*** GIVEN DATA Section Begins ***

(* ===== verification/Tables.v ===== *)
(** * The tables of the coordination core and its transactions

    The rows of work_sessions (internal/worksession/store.go), requests and
    request_cancels (internal/request/view.go, cancel.go), the outbox as its
    submitters see it and experience_records, and a transaction over them: a
    function that returns a value and the new tables, or an error, after which
    the tables are what they were. A column that may be NULL is an option; an
    INTEGER is a Z; a column with a CHECK list is its own type. last_state and
    last_reply hold a {kind, body} object the daemon itself wrote: the pair.
    [X] stands for the tables of the packages behind the hooks (grants,
    debates, peers, teams). *)

From S2P Require Import Prelude Utf8 Canonical Strconv WireTime Body RequestObject.

Open Scope Z_scope.

(** ** Rows *)

Inductive role := Requester | Worker.
Inductive session_state := StateOpen | StateAwaitingResult | StateQuarantined | StateClosed.
Inductive outcome := OutcomeAccepted | OutcomeCancelled.
Inductive session_kind := KindWork | KindDebate.
Inductive cancel_mark := CancelRequested | CancelRefused.
Inductive direction := DirIn | DirOut.
Inductive request_state := Pending | Accepted | Declined | Deferred | Completed | Cancelled.
Inductive mail_state := MailQueued | MailRelayed | MailDelivered | MailExpired | MailFailed.

#[export] Instance role_eq_dec : EqDecision role.
Proof. solve_decision. Defined.
#[export] Instance session_state_eq_dec : EqDecision session_state.
Proof. solve_decision. Defined.
#[export] Instance outcome_eq_dec : EqDecision outcome.
Proof. solve_decision. Defined.
#[export] Instance session_kind_eq_dec : EqDecision session_kind.
Proof. solve_decision. Defined.
#[export] Instance cancel_mark_eq_dec : EqDecision cancel_mark.
Proof. solve_decision. Defined.
#[export] Instance direction_eq_dec : EqDecision direction.
Proof. solve_decision. Defined.
#[export] Instance request_state_eq_dec : EqDecision request_state.
Proof. solve_decision. Defined.
#[export] Instance mail_state_eq_dec : EqDecision mail_state.
Proof. solve_decision. Defined.

Definition role_text (r : role) : bytes := bytes_of match r with Requester => "requester" | Worker => "worker" end.
Definition state_text (s : session_state) : bytes :=
  bytes_of match s with
           | StateOpen => "open" | StateAwaitingResult => "awaiting_result"
           | StateQuarantined => "quarantined" | StateClosed => "closed"
           end.
Definition outcome_text (o : outcome) : bytes :=
  bytes_of match o with OutcomeAccepted => "accepted" | OutcomeCancelled => "cancelled" end.
Definition request_state_text (s : request_state) : bytes :=
  bytes_of match s with
           | Pending => "pending" | Accepted => "accepted" | Declined => "declined"
           | Deferred => "deferred" | Completed => "completed" | Cancelled => "cancelled"
           end.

*** GIVEN DATA Section Ends ***

**THE PROBLEM**
Print, from the entries above, the line with "[X] stands for", the line with "Definition state_text (s" and all lines between them, exactly and with nothing else.

**REPLY**
    [X] stands for the tables of the packages behind the hooks (grants,
    debates, peers, teams). *)

From S2P Require Import Prelude Utf8 Canonical Strconv WireTime Body RequestObject.

Open Scope Z_scope.

(** ** Rows *)

Inductive role := Requester | Worker.
Inductive session_state := StateOpen | StateAwaitingResult | StateQuarantined | StateClosed.
Inductive outcome := OutcomeAccepted | OutcomeCancelled.
Inductive session_kind := KindWork | KindDebate.
Inductive cancel_mark := CancelRequested | CancelRefused.
Inductive direction := DirIn | DirOut.
Inductive request_state := Pending | Accepted | Declined | Deferred | Completed | Cancelled.
Inductive mail_state := MailQueued | MailRelayed | MailDelivered | MailExpired | MailFailed.

#[export] Instance role_eq_dec : EqDecision role.
Proof. solve_decision. Defined.
#[export] Instance session_state_eq_dec : EqDecision session_state.
Proof. solve_decision. Defined.
#[export] Instance outcome_eq_dec : EqDecision outcome.
Proof. solve_decision. Defined.
#[export] Instance session_kind_eq_dec : EqDecision session_kind.
Proof. solve_decision. Defined.
#[export] Instance cancel_mark_eq_dec : EqDecision cancel_mark.
Proof. solve_decision. Defined.
#[export] Instance direction_eq_dec : EqDecision direction.
Proof. solve_decision. Defined.
#[export] Instance request_state_eq_dec : EqDecision request_state.
Proof. solve_decision. Defined.
#[export] Instance mail_state_eq_dec : EqDecision mail_state.
Proof. solve_decision. Defined.

Definition role_text (r : role) : bytes := bytes_of match r with Requester => "requester" | Worker => "worker" end.
Definition state_text (s : session_state) : bytes :=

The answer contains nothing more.